Leather shoes often get stained and oil happens to be one of the things that commonly stains them. Ideally, when you get an oil stain on your leather shoes you want to absorb the stain, clean the shoe and add a layer of protection to prevent future stains. This can all be done with some common household products.
Absorb any excess oil from the stain with clean paper towels. Brush debris from your shoe with a nylon bristle scrub brush.
Apply baby powder to the oil stain. Add the powder directly to the stain in generous portions; the stain should have a heap of powder sitting on it.
Allow the powder to sit on the stain for at least 8 hours. This will give the powder time to absorb the oil from the shoe.
Shake the powder from the shoe while holding the shoe above a rubbish bin. If the stain is still present, put more powder on the stain and keep repeating the process until you are able to draw the remainder of the oil from the shoe.
Brush all the powder from your shoe after you have drawn out all of the oil.

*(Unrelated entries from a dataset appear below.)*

(* ===== verification/PolicyConfig.v ===== *)
(** Policy configuration, first part (internal/configs/policy.go, common.go,
    and scaleRatelimit of ingress.go): names, rate limits, caching, CORS and
    API keys.  Each function computes a piece of the configuration of a server
    or a location from a policy that passed validation. *)
From Stdlib Require Import SpecFloat.
From S2P Require Import Prelude GoStrings Regex Objects ProxyBuffers Directives ParsingHelpers.
From S2P Require Import CommonValidation HostValidation PolicyObjects PolicyValues Version2.
From S2P Require Import NginxManager SecretStore.

(** ** Strings *)

(** [strings.ReplaceAll(s, old, new)] for a one-byte [old] *)
Fixpoint ReplaceAll (s : string) (old : Ascii.ascii) (new : string) : string :=
  match s with
  | EmptyString => EmptyString
  | String c s' => (if Ascii.eqb c old then new else String c "") +:+ ReplaceAll s' old new
  end.

Definition dash : Ascii.ascii := byte_at 45.
Definition dollar : Ascii.ascii := byte_at 36.
Definition plusSign : Ascii.ascii := byte_at 43.
Definition quoted (s : string) : string := String dquote "" +:+ s +:+ String dquote "".

(** unicode.ToLower beyond ASCII *)
Class UnicodeLower := { unicodeLower : Z → Z }.
(** [strings.ToLower]: the bytes of an ASCII string, the runes of another *)
Definition StringsToLower `{UnicodeLower} (s : string) : string :=
  if forallBytes (λ c, Nat.ltb (Ascii.nat_of_ascii c) 128) s then ProxyBuffers.ToLower s
  else Join "" ((λ r, if (r <? 128)%Z then ProxyBuffers.ToLower (encodeRune r)
                      else encodeRune (unicodeLower r)) <$> runesOf s).

Definition rfc1123ToSnake (rfc1123String : string) : string := ReplaceAll rfc1123String dash "_".

(** escapeNginxString of common.go *)
Definition escapeNginxString (value : string) : string :=
  ReplaceAll (ReplaceAll value backslash (String backslash (String backslash ""))) dquote escapedQuote.

(** [regexp.QuoteMeta]: the bytes \.+*?()|[]{}^$ get a backslash *)
Definition metaBytes : list nat := [92; 46; 43; 42; 63; 40; 41; 124; 91; 93; 123; 125; 94; 36].
Fixpoint QuoteMeta (s : string) : string :=
  match s with
  | EmptyString => EmptyString
  | String c s' =>
      if existsb (ceqb c) metaBytes then String backslash (String c (QuoteMeta s'))
      else String c (QuoteMeta s')
  end.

Pour undiluted vinegar onto a lint-free cloth and scrub the entire shoe.
Apply an even coat of olive oil to your shoe using a lint-free cloth. Apply in a circular motion. Allow the olive oil to sit for approximately 30 to 60 minutes. Use a lint-free cloth to wipe away the excess olive oil, and, in a circular motion, buff the shoe to a shine.
Linseed oil, nut oil, beeswax and petroleum jelly are alternatives to olive oil for protecting leather shoes. If the oil stain is still evident after three do-it-yourself attempts at removal, you may need to consider professional cleaning services.
Tips and warnings
- Linseed oil, nut oil, beeswax and petroleum jelly are alternatives to olive oil for protecting leather shoes.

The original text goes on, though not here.